- **DIRECTIONS FOR THIS TASK**
Your response should be the complete data, transcribed exactly.

Collected data
- - -

Definition try_from_proto (proto : SortKeySketchState) (options : SortOptions) (r : StdRng)
  : result t :=
  let? levels := levels_column (st_levels proto) in
  let '(fields, rows) := levels in
  match fields with
  | [(_, key_type)] =>
      match SortKeyCodec.try_new key_type options with
      | None => Err (internal_err "SortKeySketchState: {key_type:?} is not an encodable key")
      | Some c =>
          let? stack := collect (level_keys c key_type) rows in
          let? key_min := extreme_key c (st_key_min proto) in
          let? key_max := extreme_key c (st_key_max proto) in
          let has_keys := existsb (λ l, negb (bool_decide (l = []))) stack in
          if bool_decide (has_keys ≠ bool_decide (key_min ≠ None)) ||
             bool_decide (has_keys ≠ bool_decide (key_max ≠ None))
          then Err (internal_err "SortKeySketchState: a stack holding keys carries both extremes")
          else
            let? parts := KllSketch.from_parts (st_k proto) stack key_min key_max r in
            match parts with
            | Some sketch => Ok (mk _ c sketch (st_null_count proto))
            | None =>
                Err (internal_err "SortKeySketchState: k={} and the level widths describe a stack KLL could not have produced")
            end
      end
  | _ => Err (internal_err "SortKeySketchState: expected one key field per item, got {}")
  end.
End wire.
End impl.
End SortKeySketch.
Lemma to_proto_total (s : t) vs :
  column_sketch c n s vs → (N.of_nat (length vs) < 2 ^ 41)%N →
  (∃ p, to_proto s = Ok p) ∨ ∃ e, to_proto s = Err e ∧ format_fails e.
Proof.
  intros Hs Hn. assert (is_u64 (N.of_nat (length vs))) as Hu by (unfold is_u64; lia).
  pose proof (column_described c n s vs Hs Hu) as Hd. pose proof (cs_ok _ _ _ _ Hs) as Hok.
  pose proof (cs_codec _ _ _ _ Hs) as Hcd. pose proof (cs_range _ _ _ _ Hs) as Hr.
  destruct (sent_levels s vs Hs Hu) as (wss & Hl & Hrs).
  destruct (offsets_ok 0 (fmap (M:=list) (key_of c n) <$> wss)) as [ends Ho].
  { destruct (sort_levels (KllSketch.levels (sketch s))) as (_ & _ & Hp). rewrite <-Hl, Hp.
    eapply retained_few; [done|]. rewrite length_fmap. pose proof (values_nulls vs). lia. }
  unfold to_proto. rewrite Hl, Ho. cbn [obind]. rewrite (decode_levels s wss Hok Hcd Hrs). cbn [obind].
  rewrite Hcd. destruct (ipc_write _) as [e|bytes] eqn:Hi; cbn [obind of_sum].
  { right. exists e. split; [done|]. left. by eexists. }
  rewrite (co_k _ _ _ (de_core _ _ _ Hd)). change (KLL_K <? 2 ^ 32)%N with true. cbn [obind].
  destruct (extreme_proto_total s (KllSketch.min (sketch s)) Hok Hcd) as [[lo ->]|(e & -> & He)].
  { apply (extreme_in_range _ (values_of vs) least Hr (λ k H, proj1 H)). apply Hd. }
  2: { right. by exists e. }
  destruct (extreme_proto_total s (KllSketch.max (sketch s)) Hok Hcd) as [[hi ->]|(e & -> & He)].
  { apply (extreme_in_range _ (values_of vs) greatest Hr (λ k H, proj1 H)). apply Hd. }
  2: { right. by exists e. }
  left. by eexists.
Qed.
End wire.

- - -

- **TASK OUTPUT**
Definition try_from_proto (proto : SortKeySketchState) (options : SortOptions) (r : StdRng)
  : result t :=
  let? levels := levels_column (st_levels proto) in
  let '(fields, rows) := levels in
  match fields with
  | [(_, key_type)] =>
      match SortKeyCodec.try_new key_type options with
      | None => Err (internal_err "SortKeySketchState: {key_type:?} is not an encodable key")
      | Some c =>
          let? stack := collect (level_keys c key_type) rows in
          let? key_min := extreme_key c (st_key_min proto) in
          let? key_max := extreme_key c (st_key_max proto) in
          let has_keys := existsb (λ l, negb (bool_decide (l = []))) stack in
          if bool_decide (has_keys ≠ bool_decide (key_min ≠ None)) ||
             bool_decide (has_keys ≠ bool_decide (key_max ≠ None))
          then Err (internal_err "SortKeySketchState: a stack holding keys carries both extremes")
          else
            let? parts := KllSketch.from_parts (st_k proto) stack key_min key_max r in
            match parts with
            | Some sketch => Ok (mk _ c sketch (st_null_count proto))
            | None =>
                Err (internal_err "SortKeySketchState: k={} and the level widths describe a stack KLL could not have produced")
            end
      end
  | _ => Err (internal_err "SortKeySketchState: expected one key field per item, got {}")
  end.
End wire.
End impl.
End SortKeySketch.
Lemma to_proto_total (s : t) vs :
  column_sketch c n s vs → (N.of_nat (length vs) < 2 ^ 41)%N →
  (∃ p, to_proto s = Ok p) ∨ ∃ e, to_proto s = Err e ∧ format_fails e.
Proof.
  intros Hs Hn. assert (is_u64 (N.of_nat (length vs))) as Hu by (unfold is_u64; lia).
  pose proof (column_described c n s vs Hs Hu) as Hd. pose proof (cs_ok _ _ _ _ Hs) as Hok.
  pose proof (cs_codec _ _ _ _ Hs) as Hcd. pose proof (cs_range _ _ _ _ Hs) as Hr.
  destruct (sent_levels s vs Hs Hu) as (wss & Hl & Hrs).
  destruct (offsets_ok 0 (fmap (M:=list) (key_of c n) <$> wss)) as [ends Ho].
  { destruct (sort_levels (KllSketch.levels (sketch s))) as (_ & _ & Hp). rewrite <-Hl, Hp.
    eapply retained_few; [done|]. rewrite length_fmap. pose proof (values_nulls vs). lia. }
  unfold to_proto. rewrite Hl, Ho. cbn [obind]. rewrite (decode_levels s wss Hok Hcd Hrs). cbn [obind].
  rewrite Hcd. destruct (ipc_write _) as [e|bytes] eqn:Hi; cbn [obind of_sum].
  { right. exists e. split; [done|]. left. by eexists. }
  rewrite (co_k _ _ _ (de_core _ _ _ Hd)). change (KLL_K <? 2 ^ 32)%N with true. cbn [obind].
  destruct (extreme_proto_total s (KllSketch.min (sketch s)) Hok Hcd) as [[lo ->]|(e & -> & He)].
  { apply (extreme_in_range _ (values_of vs) least Hr (λ k H, proj1 H)). apply Hd. }
  2: { right. by exists e. }
  destruct (extreme_proto_total s (KllSketch.max (sketch s)) Hok Hcd) as [[hi ->]|(e & -> & He)].
  { apply (extreme_in_range _ (values_of vs) greatest Hr (λ k H, proj1 H)). apply Hd. }
  2: { right. by exists e. }
  left. by eexists.
Qed.
End wire.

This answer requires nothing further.